The birds also possess an uncanny knack for weather forecasting.
“They know what conditions to leave on that will not only provide wind at the start that is favorable, but throughout their entire flight,” Dr. Gill said. “They can piece the puzzle together in terms of what the conditions are in Alaska and between there and Hawaii, between Hawaii and Fiji, and between Fiji and New Zealand. How migration abilities are passed on to the next generation — whether genetically or learned or a combination — is still unknown.
2. Republicans are running away from the abortion issue, and hammering Democrats on crime.
During the first three weeks of September, the Republican candidates and allies aired about 53,000 commercials on crime, according to AdImpact, which tracks political spots on network TV. That’s up from the 29,000 crime ads they aired in all of August. Nearly 50 percent of all Republican online ads in battleground states have focused on policing and safety since the start of the month, according to data from Priorities USA, a group focused on electing Democrats.
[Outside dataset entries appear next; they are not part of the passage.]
(* ===== verification/Shells.v ===== *)
(** * Background shells (await_shell_tool.go).

    A stream remembers the shells that run in the background: what the client reports of them, by
    message, by exec or by task, what the terminal files of the editor say, and how much of their output
    AwaitShell has shown.

    Times are nanoseconds, [None] being the zero time.  The file system and its paths, [strconv.Unquote]
    and [time.Parse] are parameters. *)

From S2P Require Import Prelude Go Strings Modes ToolArgs.

Definition backgroundShellStatusBackgrounded : string := "backgrounded".
Definition backgroundShellStatusRunning : string := "running".
Definition backgroundShellStatusCompleted : string := "completed".
Definition backgroundShellStatusRejected : string := "rejected".
Definition backgroundShellStatusPermissionDenied : string := "permission_denied".
Definition backgroundShellStatusTransportClosed : string := "transport_closed".
Definition backgroundShellStatusUnknown : string := "unknown".

(** ** Data *)

(** What a pending exec tells about its shell. *)
Record ShellExec := mkShellExec {
  MessageID : Z;
  ExecID : string;
  ToolCallID : string;
  ArgsJSON : bytes;
  ModelCallID : string
}.

Definition no_exec : ShellExec := mkShellExec 0 EmptyString EmptyString [] EmptyString.

Record BackgroundShellState := mkShell {
  ShellID : string;
  Command : string;
  WorkingDirectory : string;
  PID : option Z;
  OriginalToolCallID : string;
  OriginalExecID : string;
  OriginalMessageID : Z;
  OriginalModelCallID : string;
  OriginalArgsJSON : bytes;
  ShellStatus : string;
  ExitCode : option Z;
  StdoutBuffer : bytes;
  StderrBuffer : bytes;
  AwaitStdoutOffset : Z;
  AwaitStderrOffset : Z;
  CreatedAt : option Z;
  LastActivityAt : option Z;
  CompletedAt : option Z
}.

#[export] Instance eta_shell : Eta BackgroundShellState := fun s =>
  mkShell (ShellID s) (Command s) (WorkingDirectory s) (PID s) (OriginalToolCallID s) (OriginalExecID s)
    (OriginalMessageID s) (OriginalModelCallID s) (OriginalArgsJSON s) (ShellStatus s) (ExitCode s) (StdoutBuffer s)
    (StderrBuffer s) (AwaitStdoutOffset s) (AwaitStderrOffset s) (CreatedAt s) (LastActivityAt s) (CompletedAt s).

Definition new_shell (shellID status : string) (now : option Z) : BackgroundShellState :=
  mkShell shellID EmptyString EmptyString None EmptyString EmptyString 0 EmptyString [] status None [] [] 0 0 now None None.

(** The part of a stream that is about shells. *)
Record Shells := mkShells {
  BackgroundShells : gmap string BackgroundShellState;
  ByMessageID : gmap Z string;
  ByExecID : gmap string string;
  BackgroundShellActions : gmap string Z;
  TerminalsFolder : string;
  UpdatedAt : Z
}.

#[export] Instance eta_shells : Eta Shells := fun s =>
  mkShells (BackgroundShells s) (ByMessageID s) (ByExecID s) (BackgroundShellActions s) (TerminalsFolder s) (UpdatedAt s).

Inductive ShellEvent :=
| ShellBackgrounded (shellID : Z) (command cwd : string) (pid : option Z)
| ShellStdout (data : bytes)
| ShellStderr (data : bytes)
| ShellExit (code : Z) (cwd : string)
| ShellRejected (reason : string)
| ShellPermissionDenied (error : string)
| ShellOtherEvent.

Inductive SpawnResult :=
| SpawnSuccess (shellID : Z) (command cwd : string) (pid : option Z)
| SpawnRejected (reason : string)
| SpawnPermissionDenied (error : string)
| SpawnError (error : string)
| SpawnNothing.

Inductive TaskStatus := TaskSuccess | TaskError | TaskAborted | TaskOtherStatus.
Inductive TaskReason := TaskFinished | TaskProgress | TaskOtherReason.

Record BackgroundTaskCompletion := mkCompletion {
  IsShellTask : bool;
  TaskId : string;
  CompletionStatus : TaskStatus;
  CompletionReason : TaskReason;
  CompletionDetail : string
}.

Record terminalShellFileSnapshot := mkSnapshot {
  SnapPID : option Z;
  SnapCommand : string;
  SnapCWD : string;
  SnapStatus : string;
  SnapStartedAt : option Z;
  SnapOutput : bytes;
  SnapExitCode : option Z;
  SnapEndedAt : option Z
}.

#[export] Instance eta_snapshot : Eta terminalShellFileSnapshot := fun s =>
  mkSnapshot (SnapPID s) (SnapCommand s) (SnapCWD s) (SnapStatus s) (SnapStartedAt s) (SnapOutput s) (SnapExitCode s) (SnapEndedAt s).

Definition no_snapshot : terminalShellFileSnapshot := mkSnapshot None EmptyString EmptyString EmptyString None [] None None.

(** ** Helpers *)

Definition isBackgroundShellTerminalStatus (status : string) : bool :=
  bool_decide (TrimSpace status ∈ [backgroundShellStatusCompleted; backgroundShellStatusRejected;
                                  backgroundShellStatusPermissionDenied; backgroundShellStatusTransportClosed]).

Definition firstNonZeroTime (a b : option Z) : option Z := match a with Some t => Some t | None => b end.

Definition backgroundShellRuntimeMS (now : Z) (createdAt completedAt : option Z) : Z :=
  match createdAt with
  | None => 0
  | Some created =>
      let end_ := default now completedAt in
      if end_ <? created then 0 else Z.min (end_ - created) max_int64 / 1000000
  end.

Definition appendBackgroundShellBuffer (current : bytes) (value : string) : bytes :=
  let trimmed := bytes_of (TrimSpace value) in
  if decide (trimmed = []) then current
  else if decide (current = [] \/ HasSuffix current [LF] = true) then current ++ trimmed
  else current ++ [LF] ++ trimmed.

Definition backgroundShellIDForMessageLocked (s : Shells) (messageID : Z) (execID : string) : string :=
  let byExec := if decide (TrimSpace execID = EmptyString) then EmptyString
                else TrimSpace (default EmptyString (ByExecID s !! TrimSpace execID)) in
  if decide (byExec <> EmptyString) then byExec
  else if decide (messageID <> 0) then TrimSpace (default EmptyString (ByMessageID s !! messageID)) else EmptyString.

Definition index_exec (pending : ShellExec) (shellID : string) (s : Shells) : Shells :=
  let s := if decide (MessageID pending = 0) then s
           else s <| ByMessageID := <[MessageID pending := shellID]> (ByMessageID s) |> in
  if decide (TrimSpace (ExecID pending) = EmptyString) then s
  else s <| ByExecID := <[TrimSpace (ExecID pending) := shellID]> (ByExecID s) |>.

Definition text_or (old new : string) : string := if decide (old = EmptyString) then new else old.

(** The fields of the exec that are not known yet. *)
Definition fill_origin (pending : ShellExec) (state : BackgroundShellState) : BackgroundShellState :=
  state <| OriginalToolCallID := text_or (OriginalToolCallID state) (TrimSpace (ToolCallID pending)) |>
        <| OriginalExecID := text_or (OriginalExecID state) (TrimSpace (ExecID pending)) |>
        <| OriginalMessageID := if decide (OriginalMessageID state = 0) then MessageID pending else OriginalMessageID state |>
        <| OriginalArgsJSON := if decide (OriginalArgsJSON state = []) then ArgsJSON pending else OriginalArgsJSON state |>
        <| OriginalModelCallID := text_or (OriginalModelCallID state) (TrimSpace (ModelCallID pending)) |>.

(** The identifier under which the shell is now known, and the stream; nothing for a blank one. *)
Definition ensureBackgroundShellStateLocked (s : Shells) (shellID : string) (pending : ShellExec) (now : option Z)
  : option (string * Shells) :=
  let trimmedShellID := TrimSpace shellID in
  if decide (trimmedShellID = EmptyString) then None
  else
    let state := default (new_shell trimmedShellID backgroundShellStatusRunning now) (BackgroundShells s !! trimmedShellID) in
    Some (trimmedShellID,
          index_exec pending trimmedShellID
            (s <| BackgroundShells := <[trimmedShellID := fill_origin pending state]> (BackgroundShells s) |>)).

Definition update_shell (shellID : string) (f : BackgroundShellState -> BackgroundShellState) (s : Shells) : Shells :=
  s <| BackgroundShells := alter f shellID (BackgroundShells s) |>.

Definition touch (now : Z) (s : Shells) : Shells := s <| UpdatedAt := now |>.

(** ** What the client reports *)

Definition ended (status : string) (stderr : string) (now : Z) (state : BackgroundShellState) : BackgroundShellState :=
  state <| ShellStatus := status |> <| StderrBuffer := StderrBuffer state ++ bytes_of (TrimSpace stderr) |>
        <| LastActivityAt := Some now |> <| CompletedAt := Some now |>.

Definition spawned (pending : ShellExec) (command cwd : string) (pid : option Z) (now : Z) (state : BackgroundShellState)
  : BackgroundShellState :=
  state
    <| Command := firstNonEmpty [TrimSpace command; Command state] |>
    <| WorkingDirectory := firstNonEmpty [TrimSpace cwd; WorkingDirectory state] |>
    <| PID := pid |>
    <| ShellStatus := backgroundShellStatusBackgrounded |>
    <| OriginalToolCallID := firstNonEmpty [TrimSpace (ToolCallID pending); OriginalToolCallID state] |>
    <| OriginalExecID := firstNonEmpty [TrimSpace (ExecID pending); OriginalExecID state] |>
    <| OriginalMessageID := if decide (OriginalMessageID state = 0) then MessageID pending else OriginalMessageID state |>
    <| OriginalArgsJSON := if decide (OriginalArgsJSON state = []) then ArgsJSON pending else OriginalArgsJSON state |>
    <| OriginalModelCallID := firstNonEmpty [TrimSpace (ModelCallID pending); OriginalModelCallID state] |>
    <| LastActivityAt := Some now |>.

Definition observeBackgroundShellSpawnResultLocked (s : Shells) (pending : ShellExec) (result : option SpawnResult) (now : Z)
  : Shells * bool :=
  match result with
  | None => (s, false)
  | Some (SpawnSuccess id command cwd pid) =>
      let shellID := Sprintd id in
      let state := default (new_shell shellID EmptyString (Some now)) (BackgroundShells s !! shellID) in
      let state := spawned pending command cwd pid now state in
      (touch now (index_exec pending shellID (s <| BackgroundShells := <[shellID := state]> (BackgroundShells s) |>)), true)
  | Some result =>
      match ensureBackgroundShellStateLocked s (backgroundShellIDForMessageLocked s (MessageID pending) (ExecID pending))
              pending (Some now) with
      | None => (s, false)
      | Some (shellID, s) =>
          match result with
          | SpawnRejected reason => (touch now (update_shell shellID (ended backgroundShellStatusRejected reason now) s), true)
          | SpawnPermissionDenied err =>
              (touch now (update_shell shellID (ended backgroundShellStatusPermissionDenied err now) s), true)
          | SpawnError err => (touch now (update_shell shellID (ended backgroundShellStatusTransportClosed err now) s), true)
          | _ => (s, false)
          end
      end
  end.

(** [result] is the shell's number in a successful result, 0 in another one. *)
Definition observeForceBackgroundShellResultLocked (s : Shells) (pending : ShellExec) (result : option Z) (now : Z)
  : Shells * bool :=
  match result with
  | None => (s, false)
  | Some shellIDValue =>
      if decide (shellIDValue = 0) then (s, false)
      else match ensureBackgroundShellStateLocked s (Sprintd shellIDValue) pending (Some now) with
           | None => (s, false)
           | Some (shellID, s) =>
               (touch now (update_shell shellID (fun state =>
                  state <| ShellStatus := backgroundShellStatusBackgrounded |> <| LastActivityAt := Some now |>) s), true)
           end
  end.

Definition observeBackgroundShellExecClientMessage (s : Shells) (pending : ShellExec) (spawn : option SpawnResult)
    (force : option Z) (now : Z) : Shells :=
  let '(s, _) := observeBackgroundShellSpawnResultLocked s pending spawn now in
  fst (observeForceBackgroundShellResultLocked s pending force now).

Definition observeMissingBackgroundShellExecClientMessage (s : Shells) (messageID : Z) (execID : string)
    (spawn : option SpawnResult) (force : option Z) (now : Z) : Shells * bool :=
  if decide (spawn = None /\ force = None) then (s, false)
  else
    let pending := mkShellExec messageID (TrimSpace execID) EmptyString [] EmptyString in
    let '(s, seen) := observeBackgroundShellSpawnResultLocked s pending spawn now in
    if seen then (s, true) else observeForceBackgroundShellResultLocked s pending force now.

(** Work on the shell of an exec, when there is one. *)
Definition with_shell (s : Shells) (shellID : string) (pending : ShellExec) (now : Z)
    (f : BackgroundShellState -> BackgroundShellState) : Shells :=
  match ensureBackgroundShellStateLocked s shellID pending (Some now) with
  | None => s
  | Some (shellID, s) => touch now (update_shell shellID f s)
  end.

Definition moved_to_background (pending : ShellExec) (command cwd : string) (pid : option Z) (now : Z) (state : BackgroundShellState)
  : BackgroundShellState :=
  state
    <| Command := firstNonEmpty [TrimSpace command; Command state] |>
    <| WorkingDirectory := firstNonEmpty [TrimSpace cwd; WorkingDirectory state] |>
    <| PID := pid |>
    <| ShellStatus := backgroundShellStatusBackgrounded |>
    <| OriginalToolCallID := TrimSpace (ToolCallID pending) |>
    <| OriginalExecID := TrimSpace (ExecID pending) |>
    <| OriginalMessageID := MessageID pending |>
    <| OriginalArgsJSON := ArgsJSON pending |>
    <| OriginalModelCallID := TrimSpace (ModelCallID pending) |>
    <| LastActivityAt := Some now |>.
It’s sort of silly given that the federal government isn’t all that responsible for public safety, but that’s democracy. As someone who agrees we should be tougher on crime, this seems to be making too much of the problem. But when you can’t run on gays and abortion anymore and small government remains unpopular, you go with what you’ve got.
3. This Cactus Chu kid has recently started writing under his own name, and has some great analysis. He has two recent pieces that I see as trying to gently nudge Effective Altruists towards political conservatism. They’re very good.
4. The Washington House race between the handsome anti-war vet who went on Nick Fuentes’ show and then walked it back, and the young attractive centrist female business owner who is running to protect a woman’s right to choose and doesn’t like to talk about her Mexican heritage because she wants to avoid identity politics.
5. On the controversy over the Abe funeral in Japan. The assassin is something of a heartthrob now.
Online, a group of women whom Ms. Kawasaki has dubbed “Yamagami Girls” have rhapsodized about Mr. Yamagami’s looks and the bookish intelligence they say he demonstrated on his Twitter account. Well-wishers have deluged his jailers with care packages, according to Mr. Yamagami’s uncle, who has grudgingly received them at his home.
Even a sympathetic biopic of Mr. Yamagami is headed to theaters. Masao Adachi, a film director and former radical leftist, said he planned to screen the movie in a limited number of art house cinemas on the day of Mr. Abe’s funeral before releasing a full version nationwide early next year.
This New Yorker article provides some good context about the role of spirituality in Japanese politics.
6. Scott Alexander on Nostradamus and Fukuyama. I leave the following comment:
I think this advice you’re giving seems to be something that might make sense for an individual but be terrible if everyone adopted it.
And aren’t Steven Pinker and Fukuyama still pretty famous and successful despite idiots on Twitter dunking on them? The more hysterical and pessimistic other intellectuals are, the more of a market it opens up for people who say something different. Twitter is where particularly dumb and lazy people congregate, it’s not the entire literate public.
Just tell the truth, be honest, and careful with your predictions. You might end up like Fukuyama, who wrote the most well known political science book of the last century.